SVN Graph brings a lightweight SVN workflow into Visual Studio Code with a native SCM view, quick diffs, incoming change visibility, and a focused history panel for browsing revisions.
Features
Detects SVN working copies in the current workspace and registers them in the Source Control view.
Shows local changes and optional incoming remote changes with counts and inline actions.
Opens working copy, incoming, and revision-to-revision diffs inside the built-in VS Code diff editor.
Includes a compact history panel with revision metadata, changed file trees, and direct diff access per file.
Supports common SVN actions: refresh, update, commit, add, revert, and delete.
Requirements
The svn command-line client must be installed and available on your PATH.
Open a workspace folder that is inside an SVN working copy.
If svn is not available, the extension will show a warning and stay inactive until it is installed.
Getting Started
Open a folder that belongs to an SVN working copy.
Open the Source Control view.
Use the repository actions to refresh, update, commit, or open history.
Expand Changes or Remote Changes to inspect files and open diffs.

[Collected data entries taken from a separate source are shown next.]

(* ===== verification/System.v ===== *)
(** * The running program

    The goroutines of a crocochrome process as a transition system on
    [prog]: the callers of the supervisor's methods, the timers of the
    session contexts, the [AfterFunc] callbacks and the launch goroutines.
    Every step between two acquisitions of [sessionsMtx] is atomic; a step
    that takes the lock needs it free; a [create] that waits for Chromium
    holds it, and everything that does not need the lock may happen
    meanwhile. *)

From S2P Require Import Prelude GoStrings OS Json Metrics Chromium Cgroup Proc Supervisor Launch.

(** What an observer of the program sees of a step. *)
Inductive event :=
  | EvReject (ifFree : bool) (e : error)         (* create returned at once *)
  | EvStart (ifFree : bool) (id : string)        (* create called Version *)
  | EvReady (r : res SessionInfo)                (* create returned *)
  | EvDelete (id : string) (found : bool)        (* Delete returned *)
  | EvReap (id : string) (found : bool)          (* an AfterFunc callback ran *)
  | EvSession (id : string) (r : option SessionInfo)
  | EvSessions (ids : list string)
  | EvDrain
  | EvWait                                       (* Wait returned *)
  | EvExpire (c : nat)                           (* a session deadline fired *)
  | EvExit (c : nat)                             (* a launch goroutine returned *)
  | EvUA                                         (* the goroutine of ComputeUserAgent ended *)
  | EvLog                                        (* a record of main or of the HTTP server *)
  | EvTick (d : Z).

Definition unlocked (s : prog) : Prop := sessionsMtx (sup s) = None.

(** The debug record of the [AfterFunc] callback. *)
Definition reap_record (l : logger) : record :=
  record_of l LevelDebug "context cancelled, removing session from the map" [].

Section system.
Context `{ProcFS}.

Inductive step : prog -> event -> prog -> Prop :=
  | step_reject env ci ifFree s e s' :
      unlocked s ->
      create_begin env ci ifFree s = (Err e, s') ->
      step s (EvReject ifFree e) s'
  | step_start env ci ifFree s cr s' :
      unlocked s ->
      key_order (sessions (sup s)) (e_kill_order env) ->
      key_order (Metadata ci) (e_meta_order env) ->
      length (e_rand env) = IDLen / 2 ->
      create_begin env ci ifFree s = (Ok cr, s') ->
      step s (EvStart ifFree (cr_id cr)) s'
  | step_ready cr r s x s' :
      sessionsMtx (sup s) = Some cr ->
      version_result r ->
      create_end cr r s = (x, s') ->
      step s (EvReady x) s'
  | step_delete w id s found s' :
      unlocked s ->
      Delete w id s = (found, s') ->
      step s (EvDelete id found) s'
  | step_reap w c cx s found s' :
      unlocked s ->
      ctxs s !! c = Some cx -> cx_after cx = AfterStarted ->
      deleteWithReason w (cx_id cx) TerminationReasonTimeout
        (log (reap_record (cx_logger cx)) s) = (found, s') ->
      step s (EvReap (cx_id cx) found) (set_ctxs (alter (set_after AfterDone) c) s')
  | step_session id s :
      unlocked s -> step s (EvSession id (Session id s)) s
  | step_sessions ids s :
      unlocked s -> ids ≡ₚ Sessions s -> step s (EvSessions ids) s
  | step_drain s :
      unlocked s -> step s EvDrain (Drain s)
  | step_wait s :
      Wait_returns s -> step s EvWait s
  | step_expire c cx s :
      ctxs s !! c = Some cx -> cx_err cx = None -> (cx_deadline cx <= now s)%Z ->
      step s (EvExpire c) (end_context ErrDeadlineExceeded c s)
  | step_exit env c cx s s' :
      ctxs s !! c = Some cx -> cx_launch cx = LaunchRunning ->
      le_ctx_err env = cx_err cx ->
      launch_goroutine env (cx_logger cx) (cx_oom cx) s = (None, s') ->
      step s (EvExit c) (set_ctxs (alter (set_launch LaunchReturned) c) s')
  | step_ua env s s' :
      ua_goroutine env s = (None, s') ->
      step s EvUA s'
  | step_log r s :
      step s EvLog (log r s)
  | step_tick d s :
      (0 <= d)%Z -> step s (EvTick d) (pass_time d s).

(** Sequences of steps. *)
Inductive steps : prog -> list event -> prog -> Prop :=
  | steps_nil s : steps s [] s
  | steps_cons s e s' es s'' : step s e s' -> steps s' es s'' -> steps s (e :: es) s''.

(** The program after [New]. *)
Definition initial (s : prog) : Prop :=
  sessions (sup s) = ∅ /\ sessionsMtx (sup s) = None /\
  metrics (sup s) = newSupervisorMetrics /\ wg (sup s) = 0%Z /\
  draining (sup s) = false /\ ctxs s = [].

Definition reachable (s : prog) : Prop := exists s0 es, initial s0 /\ steps s0 es s.

Lemma steps_app s es s' es' s'' :
  steps s es s' -> steps s' es' s'' -> steps s (es ++ es') s''.
Proof. induction 1; [done|]. intros. econstructor; eauto. Qed.

Lemma steps_snoc s es s' e s'' :
  steps s es s' -> step s' e s'' -> steps s (es ++ [e]) s''.
Proof. intros. eapply steps_app; [done|]. econstructor; [done|constructor]. Qed.

Lemma reachable_step s e s' : reachable s -> step s e s' -> reachable s'.
Proof. intros (s0 & es & Hi & Hs) ?. exists s0, (es ++ [e]). eauto using steps_snoc. Qed.

(** An invariant of the steps holds in every reachable program. *)
Lemma reachable_ind' (P : prog -> Prop) :
  (forall s, initial s -> P s) ->
  (forall s e s', reachable s -> P s -> step s e s' -> P s') ->
  forall s, reachable s -> P s.
Proof.
  intros Hi Hs s (s0 & es & H0 & Hst).
  assert (Hr : reachable s0) by (exists s0, []; split; [done|constructor]).
  specialize (Hi s0 H0). clear H0. induction Hst as [|s e s' es s'' Hst _ IH]; [done|].
  apply IH; eauto using reachable_step.
Qed.
End system.
(* ===== verification/Lease.v ===== *)
(** * The contract of the supervisor: a lease on one browser

    What clients of the supervisor may rely on, stated without maps,
    contexts or goroutines: the browser is free, being started for a session
    or held by one, and the supervisor may be closed to new sessions.
    [Refinement] shows that the program implements it. *)

From S2P Require Import Prelude Supervisor System.

Inductive holder :=
  | Free
  | Starting (id : string)
  | Busy (id : string).

#[export] Instance holder_eq_dec : EqDecision holder.
Proof. solve_decision. Defined.

Record lease := mkLease { held : holder; closed : bool }.

(** No session is being started. *)
Definition idle (h : holder) : Prop := match h with Starting _ => False | _ => True end.

Definition holder_ids (h : holder) : list string := match h with Busy id => [id] | _ => [] end.

Inductive lease_step : lease -> event -> lease -> Prop :=
  | ls_reject_closed h ifFree :
      idle h -> lease_step (mkLease h true) (EvReject ifFree ErrDraining) (mkLease h true)
  | ls_reject_busy id :
      lease_step (mkLease (Busy id) false) (EvReject true ErrSessionExists) (mkLease (Busy id) false)
  | ls_acquire ifFree id :
      lease_step (mkLease Free false) (EvStart ifFree id) (mkLease (Starting id) false)
  | ls_replace old id :
      lease_step (mkLease (Busy old) false) (EvStart false id) (mkLease (Starting id) false)
  | ls_ready id si :
      ID si = id ->
      lease_step (mkLease (Starting id) false) (EvReady (Ok si)) (mkLease (Busy id) false)
  | ls_fail id e :
      lease_step (mkLease (Starting id) false) (EvReady (Err e)) (mkLease Free false)
  | ls_delete id b :
      lease_step (mkLease (Busy id) b) (EvDelete id true) (mkLease Free b)
  | ls_delete_missing h id b :
      idle h -> h <> Busy id -> lease_step (mkLease h b) (EvDelete id false) (mkLease h b)
  | ls_reap id b :
      lease_step (mkLease (Busy id) b) (EvReap id true) (mkLease Free b)
  | ls_reap_missing h id b :
      idle h -> h <> Busy id -> lease_step (mkLease h b) (EvReap id false) (mkLease h b)
  | ls_session h id r b :
      idle h -> (is_Some r <-> h = Busy id) -> (forall si, r = Some si -> ID si = id) ->
      lease_step (mkLease h b) (EvSession id r) (mkLease h b)
  | ls_sessions h b :
      idle h -> lease_step (mkLease h b) (EvSessions (holder_ids h)) (mkLease h b)
  | ls_drain h b :
      idle h -> lease_step (mkLease h b) EvDrain (mkLease h true)
  | ls_wait a : lease_step a EvWait a
  | ls_expire c a : lease_step a (EvExpire c) a
  | ls_exit c a : lease_step a (EvExit c) a
  | ls_ua a : lease_step a EvUA a
  | ls_log a : lease_step a EvLog a
  | ls_tick d a : lease_step a (EvTick d) a.

Inductive lease_steps : lease -> list event -> lease -> Prop :=
  | lss_nil a : lease_steps a [] a
  | lss_cons a e a' es a'' :
      lease_step a e a' -> lease_steps a' es a'' -> lease_steps a (e :: es) a''.

(** ** Consequences of the contract *)

(** The events that end the session [id] while it holds the browser. *)
Definition ends (id : string) (e : event) : bool :=
  match e with
  | EvDelete id' true | EvReap id' true => bool_decide (id' = id)
  | EvStart false _ => true
  | _ => false
  end.

(** A session a client was given. *)
Definition is_grant (e : event) : bool :=
  match e with EvReady (Ok _) => true | _ => false end.

(** The events that take the browser away from whatever session holds it. *)
Definition is_end (e : event) : bool :=
  match e with
  | EvDelete _ true | EvReap _ true | EvStart false _ => true
  | _ => false
  end.

Definition count (p : event -> bool) (es : list event) : nat := length (List.filter p es).

Lemma lease_kept a es a' id :
  lease_steps a es a' -> held a = Busy id -> forallb (fun e => negb (ends id e)) es = true ->
  held a' = Busy id.
Proof.
  induction 1 as [|a e a1 es a2 Hst _ IH]; [done|]. intros Hb Hes. simpl in Hes. to_prop.
  apply IH; [|done]. destruct Hst; simplify_eq/=; try done; by rewrite bool_decide_true in *.
Qed.

Lemma lease_closed_step a e a' :
  lease_step a e a' -> closed a = true -> idle (held a) ->
  closed a' = true /\ idle (held a') /\ (held a' = held a \/ held a' = Free) /\
  is_grant e = false /\ (forall b id, e <> EvStart b id).
Proof. destruct 1; intros; simplify_eq/=; naive_solver. Qed.

Lemma lease_closed a es a' :
  lease_steps a es a' -> closed a = true -> idle (held a) ->
  closed a' = true /\ (held a' = held a \/ held a' = Free) /\ count is_grant es = 0.
Proof.
  induction 1 as [|a e a1 es a2 Hst _ IH]; [auto|]. intros Hc Hi.
  destruct (lease_closed_step _ _ _ Hst Hc Hi) as (Hc1 & Hi1 & Hh & Hg & _).
  destruct (IH Hc1 Hi1) as (? & Hh2 & Hn). split; [done|]. split.
  - destruct Hh2 as [->| ->]; [done|by right].
  - unfold count in *. simpl. by rewrite Hg.
Qed.

(** Grants outnumber ends by at most the session held: leases do not overlap. *)
Lemma lease_exclusive a es a' :
  lease_steps a es a' ->
  count is_grant es + length (holder_ids (held a)) <=
  count is_end es + length (holder_ids (held a')).
Proof.
  induction 1 as [a|a e a1 es a2 Hst _ IH]; [done|].
  assert (count is_grant (e :: es) = (if is_grant e then 1 else 0) + count is_grant es) as ->.
  { unfold count. simpl. by destruct (is_grant e). }
  assert (count is_end (e :: es) = (if is_end e then 1 else 0) + count is_end es) as ->.
  { unfold count. simpl. by destruct (is_end e). }
  destruct Hst; simpl in *; try lia; repeat case_match; simpl in *; lia.
Qed.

Open History to browse revisions and inspect file-level changes for any commit.
Commands
SVN Graph: Refresh SVN Status
SVN Graph: Update SVN Working Copy
SVN Graph: Commit SVN Changes
SVN Graph: Open SVN History
Settings
svn-graph.enable-remote-status: Fetch incoming changes with svn status -u.
svn-graph.remote-status-interval-seconds: Interval between automatic incoming-status refreshes.
svn-graph.max-log-entries: Number of revisions loaded per batch in the history panel. Default: 200. Older history is fetched automatically as you scroll.
Notes
The extension uses VS Code's built-in diff editor for all comparisons.
Large repositories can make svn log -v and svn status -u slower, so remote status can be disabled if needed.
Command output is written to the SVN Graph output channel for troubleshooting.